Grâce à cette réaction en chaîne, très rapide, nous sommes capables de fournir de véritables performances physiques, et intellectuelles, pour nous extraire efficacement de situations ! Nous pouvons donc parler de « bon stress ».

 

LA PHASE DE RESISTANCE

Lorsque l’exposition à la situation stressante se répète et se prolonge, les réactions hormonales se modifient pour permettre l’entrée dans la phase de résistance. L’organisme a besoin de réguler ses apports énergétiques, notamment en sucre, pour permettre aux organes (cœur, cerveau, muscles) de passer en mode « endurance ». Les glucocorticoïdes rentrent alors en jeu. A ce stade, les deux systèmes, nerveux et hormonal, dialoguent harmonieusement et autorégulent les apports en sucre. Lorsque le corps a besoin d’énergie, on lui en apporte. Lorsque le niveau est atteint, on stoppe les apports.

 

LA PHASE D'EPUISEMENT

C’est dans la troisième phase, dite d’épuisement, que les difficultés se présentent réellement et que l’on commence à parler de « mauvais stress ». L’exposition aux situations contraignantes se prolonge trop, trop fréquemment, trop intensément. La capacité d’autorégulation des hormones ne suffit plus. L’organisme est débordé, submergé par la stimulation hormonale. Les fonctions sont constamment suractivées. A ce stade, la fatigue s’installe et, si on ne modifie pas la situation, un troisième système, le système immunitaire se trouve affecté. Les effets sur la santé commencent à apparaître.

Le stress : un mecanisme psychologique individuel

 Avec ces explications, nous commençons à y voir un peu plus clair. Pourtant, il semble que cette description biologique ne soit pas suffisante pour tout comprendre du stress.

Epictète (philosophe grec) ne disait-il pas « ce qui trouble les hommes, ce ne sont pas les évènements mais l’idée qu’ils se font des évènements » ?

Observons autour de nous : tout le monde réagit-il de la même manière face à une même situation stressante ? Non !

Alors, si le stress est une réaction universelle, commune à tous les êtres vivants, qu’est-ce qui pourrait bien expliquer ces variations interindividuelles ?

C’est dans une deuxième lecture, psychologique, du stress que nous allons retrouver les éléments pour comprendre.

Lorsque nous sommes confrontés à un stress, nous réalisons, sans même nous en rendre compte, une double évaluation de la situation. Nous estimons d’abord le niveau de menace présent dans la situation. Plus la situation est nouvelle, imprévue, plus elle met en jeu l’image de que je donne à mon entourage, plus la situation sera considérée comme risquée.

Dans un second temps, nous pesons les ressources, les moyens, à notre disposition pour gérer la situation.

C’est cette double évaluation qui va contribuer à façonner une image plus ou moins stressante de la situation.

La tendance naturelle est de surestimer les menaces et de sous-estimer les ressources. Bizarre, non ?

 

Prenons un petit exemple :

Un manager propose à deux de ses collaborateurs de travailler sur un nouveau projet pour lequel ils n’ont a priori aucune expérience.

Le premier se dit : « Je n’ai jamais fait ça, je n’ai pas la capacité. Je ne saurai pas par quel bout prendre les choses. » (Ressources : 0/10). « Si je n’y arrive pas, je risque de me faire mal voir et il y aura des conséquences sur ma carrière. » (menace : 10/10).

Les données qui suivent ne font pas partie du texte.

Lemma follow_spec ks ms i ph req calls e :
  length gs = n → Forall2 snapshot ms ks → StronglySorted le ms → Forall (λ m, m ≤ n)%nat ms → (i < n)%nat →
  waits req i ph → Forall (λ m, i < m ∨ m = 0 ∧ i = 0 ∧ ph = ""%string)%nat ms → follow ks req = (calls, e) →
  ∃ j, (done_steps i ph ≤ j ≤ n)%nat ∧ omap announced calls = drop (done_steps i ph) (take j gs.*1) ∧
    (ended calls → j = n ∧ ∀ x p, (i ≤ x)%nat → gs.*2 !! x = Some p → succeeded ks p).
Proof.
  intros Hn Hks. revert i ph req calls. induction Hks as [|m k ms ks Hk Hks IH]; intros i ph req calls Hsort Hle Hi Hw Hm.
  { intros [= <- <-]. exists (done_steps i ph). rewrite drop_take_nil. split; [|split; [done|by intros (c & [=] & _)]].
    unfold done_steps. case_decide; lia. }
  apply StronglySorted_cons in Hsort as [Hge Hsort]. apply Forall_cons in Hle as [Hmn Hle].
  apply Forall_cons in Hm as [Hm Hms].
  assert (∃ c, done_steps i ph = c ∧ c ≤ n)%nat as (c & Hc & Hcn) by (eexists; split; [done|unfold done_steps; case_decide; lia]).
  destruct Hm as [Him|(-> & -> & ->)].
  2: { cbn [Argo.follow]. rewrite (Fetch_pending _ _ _ _ Hk Hw). cbn [Eof UpdatedFetchSince].
       destruct (follow ks _) as [calls' e'] eqn:Hf. intros [= <- <-].
       destruct (IH 0%nat ""%string (mkFetchRequest id ns "" "") calls') as (j & Hj & Ho & He);
         [done..|by split_and!; [..|right]|done|done|].
       exists j. cbn [omap list_omap]. rewrite (announced_pending _ _ _ _ _ Hk Hw). split; [exact Hj|]. split; [exact Ho|].
       intros [-> Hs]%ended_cons%He; [|done]. split; [done|]. intros z p' Hz Hp'. by eapply succeeded_cons, Hs. }
  destruct (Fetch_step m i k req ph Hk ltac:(lia) Hw) as (wf & pod & Hwf & Hq & (p & Hp & Hpod) & Hfetch).
  cbn [Argo.follow].
  destruct (decide (pod_Phase pod = PodFailed)) as [Hfail|Hnf].
  { destruct Hfetch as [er ->]. intros [= <- <-]. exists c. rewrite Hc, drop_take_nil.
    split; [lia|]. split; [done|by intros (? & [=] & _)]. }
  destruct (advance m i (pod_Phase pod)) as [[i' ph'] eof] eqn:Hadv. destruct Hfetch as (logs & _ & ->).
  cbn [Eof UpdatedFetchSince]. set (resp := mkFetchResponse _ _ _).
  assert (∀ j, (S i ≤ j ≤ n)%nat → drop (done_steps i ph) (take j gs.*1)
    = option_list (announced (k, req, resp)) ++ drop (S i) (take j gs.*1)) as Hstep.
  { intros j Hj. rewrite (announced_step m _ _ _ i ph Hk ltac:(lia) Hw). unfold done_steps.
    case_decide; [apply group_drop; lia|done]. }
  assert (pod_Phase pod = PodSucceeded → gs.*2 !! i = Some p → succeeded (k :: ks) p) as Hsucc.
  { intros Hs _. exists k, pod. split; [left|done]. }
  destruct eof.
  - intros [= <- <-]. unfold advance in Hadv. case_decide as Hs; [|done]. case_decide; [done|].
    injection Hadv as _ _ Hmn'%bool_decide_eq_true. exists n. rewrite Hstep by lia.
    assert (S i = n) as <- by lia. rewrite drop_take_nil, app_nil_r.
    split; [unfold done_steps; case_decide; lia|]. split; [cbn; by destruct (announced _)|].
    intros _. split; [done|]. intros x p' Hx Hp'.
    assert (x = i) as -> by (apply lookup_lt_Some in Hp'; rewrite length_fmap in Hp'; lia).
    rewrite Hp in Hp'. injection Hp' as <-. by apply Hsucc.
  - destruct (follow ks _) as [calls' e'] eqn:Hf. intros [= <- <-].
    assert (done_steps i' ph' = S i ∧ (i' < n)%nat ∧ (i' = i ∨ i' = S i ∧ pod_Phase pod = PodSucceeded) ∧
      Forall (λ m, i' < m ∨ m = 0 ∧ i' = 0 ∧ ph' = ""%string)%nat ms) as (Hd & Hi' & Hcase & Hms').
    { unfold advance in Hadv. unfold done_steps. case_decide as Hs; [case_decide as Hl|]; simplify_eq.
      - rewrite decide_True by done. split_and!; [done|lia|by right|].
        eapply Forall_impl; [exact Hge|]. cbn. intros; lia.
      - rewrite decide_False by done. split_and!; [done|lia|by left|].
        eapply Forall_impl; [exact Hge|]. cbn. intros; lia.
      - rewrite decide_False by done. split_and!; [done|lia|by left|].
        eapply Forall_impl; [exact Hge|]. cbn. intros; lia. }
    destruct (IH i' ph' (mkFetchRequest id ns (group gs i') ph') calls') as (j & Hj & Ho & He);
      [done..|by split_and!; [..|left]|done|done|].
    rewrite Hd in Hj, Ho. exists j. rewrite Hstep by lia.
    split; [unfold done_steps; case_decide; lia|]. split; [cbn [omap list_omap]; rewrite Ho; by destruct (announced _)|].
    intros [-> Hs]%ended_cons%He; [|done]. split; [done|]. intros x p' Hx Hp'.
    destruct (decide (i' ≤ x)%nat) as [Hle'|]; [by eapply succeeded_cons, Hs|].
    destruct Hcase as [->|[-> Hq']]; [lia|]. assert (x = i) as -> by lia.
    rewrite Hp in Hp'. injection Hp' as <-. by apply Hsucc.
Qed.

Le second n’a pas la même vision des choses : « Je n’ai pas l’expérience mais je pourrais toujours m’appuyer sur mes connaissances ainsi que sur mon entourage professionnel pour m’aiguiller. Si on me propose ce projet, c’est que l’on voit en moi le potentiel de réussite. » (Ressources : 10/10). « Cette proposition est une véritable opportunité pour progresser. Au pire, j’en serai au même stade qu’aujourd’hui. Au mieux, j’aurai fait mes preuves et gagné la confiance de mon responsable » (menace = 0/10).

Nous voyons dans cet exemple que les représentations des deux collaborateurs sont très différentes. Essayons de deviner lequel des deux est le plus stressé par cette proposition ? Facile…

 

Mais qu’est-ce nous prédispose à réagir comme le premier collaborateur ou plutôt comme le second ?

Plusieurs théories sont avancées : hérédité, éducation, expériences de vie, psychanalyse,... En réalité, il est difficile de déterminer précisément une cause unique.

Dans tous les cas, il reste seulement à conclure qu’il est impossible de vivre sans stress. Voyons donc plutôt comment l’apprivoiser au quotidien.

Apprivoiser le stress au quotidien

 Voici quelques conseils facilement applicables au quotidien pour mieux le gérer.

 

RECONNAITRE SON STRESS

Pour pouvoir agir concrètement, il faut d’abord faire son autodiagnostic.

Repérer les symptômes. Plus les symptômes sont reconnus tôt, plus il sera aisé de trouver des solutions !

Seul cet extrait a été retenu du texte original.